● WORK TASK
Every line between the top of the data below and the line with "let '(t, k)", both ends included, must be retyped exactly.
━━━ DATA FOR THE TASK ━━━
(* ===== verification/Bench.v ===== *)
(** * The benchmark client

    src/client.c: the exchange of one thread with the server, [worker] from
    the login on, and the statistics of [main] over the threads' results.
    Connecting and the command line are in BenchMain.v; the clock is the class
    [Clock].  Times are in nanoseconds, as [long long]; they stay far from its
    bounds and are plain integers here. *)

From S2P Require Export ClientApp.

Class Clock := {
  clk : Type;
  now_ns : St clk Z;
}.

(** A clock that advances by one with every reading. *)
Module TestClock.
#[global] Instance clock : Clock := {| clk := Z; now_ns t := (t, t + 1) |}.
End TestClock.

Section Bench.
Context {C : Type} `{Channel C} `{Clock}.

Record bench_world := { b_conn : C; b_clk : clk }.

Definition b_chan {A} (m : St C A) : St bench_world A := fun w =>
  let '(a, c) := m (b_conn w) in (a, {| b_conn := c; b_clk := b_clk w |}).
Definition b_now : St bench_world Z := fun w =>
  let '(t, k) := now_ns (b_clk w) in (t, {| b_conn := b_conn w; b_clk := k |}).
Definition b_send (op : Z) (payload : list byte) : St bench_world Z :=
  b_chan (ch_send op payload).
Definition b_recv : St bench_world (option (Z * list byte)) := b_chan (ch_recv 1024).
Definition b_close : St bench_world unit := b_chan (fun c => (tt, ch_close c)).

(** [while (!got_state)]: the variable is the opcode last received; the result
    says whether a state came before the connection failed. *)
Definition until_state_step (op : Z) : St bench_world (Z + bool) :=
  if op =? OP_STATE then mret (inr true)
  else
    p ← b_recv;
    match p with
    | None => mret (inr false)
    | Some (op, _) => mret (inl op)
    end.

(** [while (!seen_state || !seen_hand)]: the result says whether the loop was
    left by [goto done].  Only thread 0 looks into the state. *)
Definition wait_step (idx : Z) (v : bool * bool) : St bench_world (bool * bool + bool) :=
  let '(seen_state, seen_hand) := v in
  if negb seen_state || negb seen_hand then
    p ← b_recv;
    match p with
    | None => mret (inr false)
    | Some (op, payload) =>
        if op =? OP_STATE then
          if (Z.of_nat (length payload) =? Z.of_nat (csize state_codec)) && (idx =? 0)
             && truthy (game_over (dec state_codec payload))
          then mret (inr true)
          else mret (inl (true, seen_hand))
        else if op =? OP_HAND then mret (inl (seen_state, true))
        else mret (inl (seen_state, seen_hand))
    end
  else mret (inr false).

Definition lift {A} (m : St bench_world A) : StO bench_world A := fun w => Some (m w).

(** One round; the variables are [i] and [sum]. *)
Definition round_step (fuel : nat) (idx rounds : Z) (v : Z * Z) :
    StO bench_world (Z * Z + Z) :=
  let '(i, sum) := v in
  if negb (i <? rounds) then mret (inr sum) else
  t0 ← lift b_now;
  r ← lift (b_send OP_PLAY_CARD (enc play_req_codec {| hand_idx := 0 |}));
  if negb (r =? 0) then mret (inr sum) else
  over ← loopM (wait_step idx) fuel (false, false);
  if over : bool then mret (inr sum) else
  r ← lift (b_send OP_END_TURN []);
  if negb (r =? 0) then mret (inr sum) else
  over ← loopM (wait_step idx) fuel (false, false);
  if over : bool then mret (inr sum) else
  t1 ← lift b_now;
  mret (inl (i + 1, sum + (t1 - t0))).

(** [worker] from the login on: what it stores in [lat_ns_out[idx]]. *)
Definition worker (fuel : nat) (idx rounds : Z) : StO bench_world Z :=
  t0 ← lift b_now;
  r ← lift (b_send OP_LOGIN_REQ []);
  if negb (r =? 0) then _ ← lift b_close; mret (-1) else
  p ← lift b_recv;
  match p with
  | None => _ ← lift b_close; mret (-1)
  | Some (op, _) =>
      q ← (if op =? OP_LOGIN_RESP then lift b_recv else mret p);
      match q with
      | None => _ ← lift b_close; mret (-1)
      | Some (op, _) =>
          got ← loopM until_state_step fuel op;
          if negb got then _ ← lift b_close; mret (-1) else
          t1 ← lift b_now;
          sum ← loopO (round_step fuel idx rounds) fuel (0, t1 - t0);
          _ ← lift b_close;
          mret sum
      end
  end.
End Bench.

(** ** The statistics of [main] *)

Record stats_t := { st_ok : Z; st_sum : Z; st_min : Z; st_max : Z }.

Definition add_lat (s : stats_t) (lat : Z) : stats_t :=
  if lat <=? 0 then s else
  {| st_ok := st_ok s + 1; st_sum := st_sum s + lat;
     st_min := if lat <? st_min s then lat else st_min s;
     st_max := if st_max s <? lat then lat else st_max s |}.

Definition bench_stats (lats : list Z) : stats_t :=
  foldl add_lat {| st_ok := 0; st_sum := 0; st_min := 2 ^ 62; st_max := 0 |} lats.

(** ** A thread whose connection is lost after the login *)

Section Lost.
Context {C : Type} `{ChannelApart C} `{Clock}.
Hypothesis clock_runs : forall k, (now_ns k).1 < (now_ns (now_ns k).2).1.

(** Nothing more arrives but perhaps the hand of the login. *)
Definition drained (w : bench_world (C:=C)) : Prop :=
  arriving (b_conn w) = [] \/
  exists h, arriving (b_conn w) = [(opcode OP_HAND, h)] /\ (length h <= 1024)%nat.

Lemma b_send_arriving op payload w :
  exists r w', b_send op payload w = (r, w') /\ arriving (b_conn w') = arriving (b_conn w) /\
    b_clk w' = b_clk w.
Proof.
  unfold b_send, b_chan. pose proof (arriving_send op payload (b_conn w)) as Hs.
  destruct (ch_send op payload (b_conn w)) as [r c]. by eexists _, _.
Qed.

Lemma b_recv_next op payload q w :
  arriving (b_conn w) = (op, payload) :: q -> (length payload <= 1024)%nat ->
  exists w', b_recv w = (Some (op, payload), w') /\ arriving (b_conn w') = q /\ b_clk w' = b_clk w.
Proof.
  intros Ha Hl. destruct (arriving_next 1024 _ _ _ _ Ha) as [Hr Hq]; [lia|].
  unfold b_recv, b_chan. destruct (ch_recv 1024 (b_conn w)) as [r c]. cbn in Hr, Hq. subst r.
  by eexists.
Qed.

Lemma b_recv_end w :
  arriving (b_conn w) = [] ->
  exists w', b_recv w = (None, w') /\ arriving (b_conn w') = [] /\ b_clk w' = b_clk w.
Proof.
  intros Ha. destruct (arriving_end 1024 _ Ha) as [Hr Hq].
  unfold b_recv, b_chan. destruct (ch_recv 1024 (b_conn w)) as [r c]. cbn in Hr, Hq. subst r.
  by eexists.
Qed.

Lemma wait_lost fuel idx sh w :
  arriving (b_conn w) = [] ->
  exists w', loopM (wait_step idx) (S fuel) (false, sh) w = Some (false, w') /\
    arriving (b_conn w') = [] /\ b_clk w' = b_clk w.
Proof.
  intros Ha. destruct (b_recv_end w Ha) as (w' & E & Ha' & Hk). exists w'.
  unfold loopM. cbn [loop fst snd]. unfold wait_step, mbind, St_bind. cbn [negb orb].
  rewrite E. done.
Qed.

Lemma wait_drained fuel idx w :
  drained w ->
  exists w', loopM (wait_step idx) (S (S fuel)) (false, false) w = Some (false, w') /\
    arriving (b_conn w') = [] /\ b_clk w' = b_clk w.
Proof.
  intros [Ha|(h & Ha & Hh)]; [by apply wait_lost|].
  destruct (b_recv_next _ _ _ _ Ha Hh) as (w1 & E & Ha1 & Hk1).
  destruct (wait_lost fuel idx true w1 Ha1) as (w' & E' & Ha' & Hk').
  exists w'. split; [|split; [done|congruence]].
  rewrite <- E'. apply loopM_step. unfold wait_step, mbind, St_bind. cbn [negb orb].
  rewrite E. done.
Qed.

(** One round without an answer. *)
Lemma round_drained fuel idx rounds i sum w :
  drained w -> i < rounds ->
  exists r w', round_step (S (S fuel)) idx rounds (i, sum) w = Some (r, w') /\ drained w' /\
    match r with
    | inl (i', sum') => i' = i + 1 /\ sum < sum'
    | inr sum' => sum' = sum
    end.
Proof.
  intros Hd Hi. unfold round_step. destruct (Z.ltb_spec i rounds); [|lia]. cbn [negb].
  unfold lift, b_now, mbind, StO_bind. pose proof (clock_runs (b_clk w)) as Hck.
  destruct (now_ns (b_clk w)) as [t0 k]. cbn [fst snd] in Hck.
  set (w0 := {| b_conn := b_conn w; b_clk := k |}).
  destruct (b_send_arriving OP_PLAY_CARD (enc play_req_codec {| hand_idx := 0 |}) w0)
    as (r1 & w1 & -> & Ha1 & Hk1).
  assert (drained w1) as Hd1 by (unfold drained; rewrite Ha1; exact Hd).
  destruct (negb (r1 =? 0)); [exists (inr sum), w1; by split|].
  destruct (wait_drained fuel idx w1 Hd1) as (w2 & -> & Ha2 & Hk2).
  destruct (b_send_arriving OP_END_TURN [] w2) as (r3 & w3 & -> & Ha3 & Hk3).
  assert (arriving (b_conn w3) = []) as Ha3' by congruence.
  destruct (negb (r3 =? 0)); [exists (inr sum), w3; split; [done|split; [by left|done]]|].
  destruct (wait_lost (S fuel) idx false w3 Ha3') as (w4 & -> & Ha4 & Hk4).
  assert (b_clk w4 = k) as -> by (rewrite Hk4, Hk3, Hk2, Hk1; done).
  destruct (now_ns k) as [t1 k']. cbn [fst] in Hck.
  eexists _, _. split; [reflexivity|]. split; [by left|]. lia.
Qed.

Lemma loopO_eq {W T R} (body : T -> StO W (T + R)) fuel s w :
  loopO body (S fuel) s w =
    match body s w with
    | Some (inl s', w') => loopO body fuel s' w'
    | Some (inr r, w') => Some (r, w')
    | None => None
    end.
Proof. cbn [loopO]. unfold mbind, StO_bind. destruct (body s w) as [[[?|?] ?]|]; done. Qed.

(** The remaining rounds run to their end without an answer. *)
Lemma rounds_drained n fuel idx rounds i sum w :
  drained w -> 0 < sum -> rounds - i <= Z.of_nat n ->
  exists sum' w', loopO (round_step (S (S fuel)) idx rounds) (S n) (i, sum) w = Some (sum', w') /\
    0 < sum'.
Proof.
  revert i sum w. induction n as [|n IH]; intros i sum w Hd Hs Hn; rewrite loopO_eq;
    (destruct (decide (i < rounds)) as [Hi|Hi];
     [|exists sum, w; unfold round_step; destruct (Z.ltb_spec i rounds); [lia|done]]); [lia|].
  destruct (round_drained fuel idx rounds i sum w Hd Hi) as ([[i' sum']|sum'] & w' & -> & Hd' & Hr).
  - apply IH; [done|lia|lia].
  - subst sum'. by exists sum, w'.
Qed.

(** The thread as a whole: it reports a latency although it never got an
    answer to a move. *)
Lemma worker_lost fuel idx rounds sid st hand w :
  (forall op payload c, (length payload <= 4088)%nat -> (ch_send op payload c).1 = 0) ->
  state_wf st -> hand_wf hand -> 0 <= rounds < Z.of_nat fuel ->
  arriving (b_conn w) = [login_packet; resume_packet 1 sid] ++ game_packets st hand ->
  exists sum w', worker (S (S fuel)) idx rounds w = Some (sum, w') /\ 0 < sum.
Proof.
  intros Hsend Hs Hh Hf Ha. apply state_codec_wf in Hs. apply hand_codec_wf in Hh.
  pose proof (enc_length _ _ Hs) as Hsl. pose proof (enc_length _ _ Hh) as Hhl.
  unfold worker, lift, b_now, mbind, StO_bind. pose proof (clock_runs (b_clk w)) as Hck.
  destruct (now_ns (b_clk w)) as [t0 k]. cbn [fst snd] in Hck.
  set (w0 := {| b_conn := b_conn w; b_clk := k |}).
  destruct (b_send_arriving OP_LOGIN_REQ [] w0) as (r1 & w1 & E1 & Ha1 & Hk1).
  assert (r1 = 0) as ->.
  { unfold b_send, b_chan in E1. pose proof (Hsend OP_LOGIN_REQ [] (b_conn w0) ltac:(cbn; lia)) as Hz.
    destruct (ch_send _ _ _). cbn in Hz. congruence. }
  rewrite E1. cbn [negb Z.eqb].
  change (b_conn w0) with (b_conn w) in Ha1. rewrite Ha in Ha1.
  destruct (b_recv_next _ _ _ _ Ha1) as (w2 & -> & Ha2 & Hk2); [by vm_compute; lia|].
  change (opcode OP_LOGIN_RESP =? opcode OP_LOGIN_RESP) with true. cbn match.
  destruct (b_recv_next _ _ _ _ Ha2) as (w3 & -> & Ha3 & Hk3);
    [change (length (resume_packet 1 sid).2 <= 1024)%nat; rewrite resume_packet_length; lia|].
  destruct (b_recv_next _ _ _ _ Ha3) as (w4 & E4 & Ha4 & Hk4); [rewrite Hsl; cbn; lia|].
  assert (loopM until_state_step (S (S fuel)) (opcode OP_RESUME_RESP) w3 = Some (true, w4)) as ->.
  { rewrite (loopM_step _ _ _ _ (opcode OP_STATE) w4); [reflexivity|].
    unfold until_state_step, mbind, St_bind. cbn [Z.eqb opcode Pos.eqb]. by rewrite E4. }
  cbn [negb]. assert (b_clk w4 = k) as -> by (rewrite Hk4, Hk3, Hk2, Hk1; done).
  destruct (now_ns k) as [t1 k']. cbn [fst] in Hck.
  destruct (rounds_drained (S fuel) fuel idx rounds 0 (t1 - t0)
    {| b_conn := b_conn w4; b_clk := k' |}) as (sum & w5 & -> & Hsum); [|lia|lia|].
  { right. eexists. split; [exact Ha4|]. rewrite Hhl. cbn. lia. }
  by eexists sum, _.
Qed.
End Lost.

(** ** Theorems *)

Lemma stats_from (lats : list Z) (s : stats_t) :
  let r := foldl add_lat s lats in
  let good := filter (fun l => 0 < l) lats in
  st_ok r = st_ok s + Z.of_nat (length good) /\ st_sum r = st_sum s + foldr Z.add 0 good /\
  st_min r = foldr Z.min (st_min s) good /\ st_max r = foldr Z.max (st_max s) good.
Proof.
  revert s. induction lats as [|l lats IH]; intros s; [cbn; lia|].
  cbn [foldl]. rewrite filter_cons. specialize (IH (add_lat s l)). cbv zeta in IH.
  destruct IH as (-> & -> & -> & ->). unfold add_lat.
  destruct (Z.leb_spec l 0); [by rewrite decide_False by lia|rewrite decide_True by lia].
  cbn [st_ok st_sum st_min st_max foldr length].
  assert (forall m k, foldr Z.min (Z.min l m) k = Z.min l (foldr Z.min m k)) as Hmin
    by (intros m k; induction k; cbn; lia).
  assert (forall m k, foldr Z.max (Z.max l m) k = Z.max l (foldr Z.max m k)) as Hmax
    by (intros m k; induction k; cbn; lia).
  rewrite <- Hmin, <- Hmax. splits; [lia|lia|f_equal|f_equal]; zcase; lia.
Qed.

(** The statistics: the threads counted as successful are those with a
    positive latency, and sum, minimum and maximum are taken over exactly
    these. *)
Theorem bench_stats_spec lats :
  let r := bench_stats lats in
  let good := filter (fun l => 0 < l) lats in
  st_ok r = Z.of_nat (length good) /\ st_sum r = foldr Z.add 0 good /\
  st_min r = foldr Z.min (2 ^ 62) good /\ st_max r = foldr Z.max 0 good.
Proof. apply (stats_from lats (Build_stats_t 0 0 (2 ^ 62) 0)). Qed.


Definition lost_world : bench_world (H0 := TestClock.clock) := {|
  b_conn := {| Queue.inbox := [login_packet; resume_packet 1 42] ++
                              game_packets zero_state zero_hand;
               Queue.outbox := [] |};
  b_clk := 7 |}.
━━━
● RESPONSE AREA
(* ===== verification/Bench.v ===== *)
(** * The benchmark client

    src/client.c: the exchange of one thread with the server, [worker] from
    the login on, and the statistics of [main] over the threads' results.
    Connecting and the command line are in BenchMain.v; the clock is the class
    [Clock].  Times are in nanoseconds, as [long long]; they stay far from its
    bounds and are plain integers here. *)

From S2P Require Export ClientApp.

Class Clock := {
  clk : Type;
  now_ns : St clk Z;
}.

(** A clock that advances by one with every reading. *)
Module TestClock.
#[global] Instance clock : Clock := {| clk := Z; now_ns t := (t, t + 1) |}.
End TestClock.

Section Bench.
Context {C : Type} `{Channel C} `{Clock}.

Record bench_world := { b_conn : C; b_clk : clk }.

Definition b_chan {A} (m : St C A) : St bench_world A := fun w =>
  let '(a, c) := m (b_conn w) in (a, {| b_conn := c; b_clk := b_clk w |}).
Definition b_now : St bench_world Z := fun w =>
  let '(t, k) := now_ns (b_clk w) in (t, {| b_conn := b_conn w; b_clk := k |}).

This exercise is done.